Malus 'Branzam' BRANDYWINE
Common Name: flowering crabapple
Type: Tree
Family: Rosaceae
Zone: 4 to 8
Height: 15.00 to 20.00 feet
Spread: 15.00 to 20.00 feet
Bloom Time: April
Bloom Description: Rose-pink (double)
Sun: Full sun
Water: Medium
Maintenance: Low
Suggested Use: Flowering Tree
Flower: Showy
Leaf: Good Fall
Attracts: Birds, Butterflies
Fruit: Showy, Edible
Other: Winter Interest
Tolerate: Air Pollution


Best grown in medium moisture, well-drained, acidic loams in full sun. Adapts to a wide range of soils. Established trees have some drought tolerance. Although some flowers may be lost, it is best to prune this tree as needed in late winter. Spring pruning should be avoided as it produces fresh, open cuts where fireblight bacterium can enter.

Noteworthy Characteristics

Malus is a genus of about 35 species of deciduous trees and shrubs from Europe, Asia and North America.

Genus name from Latin is an ancient name for apple.

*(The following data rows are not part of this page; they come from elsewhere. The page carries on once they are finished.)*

(* ===== verification/CheckGuest.v ===== *)
(** * Checks of the guest state

    [check_vmcs_guest_fields.cpp], in its order: every function as it is written,
    less the debug output. *)
From S2P Require Import Prelude Bits EptEntry Vmcs MsrFields VmcsControl VmcsGuest VmcsHost VmcsExit Crs Check.
Open Scope Z_scope.
Open Scope vmm_scope.

Section Checks.
Context `{Processor} `{HostMemory}.

Definition guest_cr0_for_unsupported_bits : M cpu unit := check (
  cr0 <- vmcs_get guest_cr0.reg ;;
  ia32_vmx_cr0_fixed0 <- msr_get ia32_vmx_cr0_fixed0.reg ;;
  ia32_vmx_cr0_fixed1 <- msr_get ia32_vmx_cr0_fixed1.reg ;;
  b <- flag_is_enabled_if_exists (vc_flag secondary_processor_based_vm_execution_controls.unrestricted_guest) ;;
  let ia32_vmx_cr0_fixed0 := if b : bool then Z.land ia32_vmx_cr0_fixed0 (not64 (Z.lor (flag_mask (cf cr0.paging)) (flag_mask (cf cr0.protection_enable)))) else ia32_vmx_cr0_fixed0 in
  throw_if (ret (negb (0 =? Z.lor (Z.land (not64 cr0) ia32_vmx_cr0_fixed0) (Z.land cr0 (not64 ia32_vmx_cr0_fixed1)))))
    "invalid cr0").

Definition guest_cr0_verify_paging_enabled : M cpu unit := check (
  return_if (flag_is_disabled guest_cr0.paging) ;>
  throw_if (flag_is_disabled guest_cr0.protection_enable)
    "PE must be enabled in cr0 if PG is enabled").

Definition guest_cr4_for_unsupported_bits : M cpu unit := check (
  cr4 <- vmcs_get guest_cr4.reg ;;
  ia32_vmx_cr4_fixed0 <- msr_get ia32_vmx_cr4_fixed0.reg ;;
  ia32_vmx_cr4_fixed1 <- msr_get ia32_vmx_cr4_fixed1.reg ;;
  throw_if (ret (negb (0 =? Z.lor (Z.land (not64 cr4) ia32_vmx_cr4_fixed0) (Z.land cr4 (not64 ia32_vmx_cr4_fixed1)))))
    "invalid cr4").
(* ===== verification/HostState.v ===== *)
(** * The state that the exit handler writes

    [write_host_state] and [write_control_state] of [exit_handler.cpp], run on a
    VMCS whose registers are zero: both return, and what they leave passes every
    check of the control fields and of the host fields.  What the processor has
    to allow for that is named here. *)
From S2P Require Import Prelude Bits EptEntry Guard Vcpu Vmcs MsrFields X64MsrFields VmcsControl VmcsGuest VmcsHost VmcsExit VmcsProofs.
From S2P Require Import Crs Check CheckControl CheckGuest CheckHost CheckAll ExitHandler ExitHandlerProofs.
Open Scope Z_scope.
Open Scope vmm_scope.

(** ** A VMCS with some registers written *)

(** The writes, the last one first *)
Definition store (l : list (Z * Z)) (c : cpu) : cpu := set_vmcs (fun m => foldr (fun p => <[p.1 := p.2]>) m l) c.

Fixpoint stored (l : list (Z * Z)) (a : Z) : option Z :=
  match l with [] => None | (b, x) :: l => if b =? a then Some x else stored l a end.

Lemma lookup_store l c a : vmcs_fields (store l c) !! a = match stored l a with Some x => Some x | None => vmcs_fields c !! a end.
Proof.
  unfold store; simpl. induction l as [|[b x] l IH]; [done|]. simpl. destruct (Z.eqb_spec b a) as [->|Hn].
  - apply lookup_insert_eq.
  - by rewrite lookup_insert_ne.
Qed.

Lemma store_cons a x l c : set_vmcs (<[a := x]>) (store l c) = store ((a, x) :: l) c.
Proof. done. Qed.

(** ** What the processor allows *)

Definition allows0 (v i : Z) : bool := negb (Z.testbit v i).
Definition allows1 (v i : Z) : bool := Z.testbit v (32 + i).

(** A register of capabilities: what has to be 1 may be 1. *)
Definition capabilities (c : cpu) (m : msr) (v : Z) : Prop :=
  msrs c !! w32 (m_addr m) = Some v /\ u64 v /\ forall i, 0 <= i < 32 -> Z.testbit v i = true -> allows1 v i = true.

Section Construct.
Context `{Processor} `{HostMemory}.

BRANDYWINE is a upright, broad-rounded crabapple that matures to 15-20’ tall and as wide. It is a hybrid cross between M. ‘Lemoinei’ and M. ‘Klehm’s’. Fragrant, rose pink, double flowers bloom in abundance in spring (April). Flowers are followed by large, chartreuse crabapples (to 1” diameter) that mature in fall. Crabapples do not persist and may cause some litter/clean-up problems. Birds are attracted to the fruit. Leaves are dark green tinged with a wine-red. Leaves turn reddish-orange to deep purple in fall. Silvery twigs provide some winter interest.


The main diseases of crabapple are scab, fire blight, rusts, leaf spot and powdery mildew. Potential insect pests are of lesser concern and include tent caterpillars, aphids, Japanese beetles, borers and scale. Spider mites may occur.

BRANDYWINE is moderately susceptible to scab and significantly susceptible to rust, with good resistance to the other diseases.

Garden Uses

This crabapple may be planted as a specimen or in small groups. Fruit may be harvested for making jelly.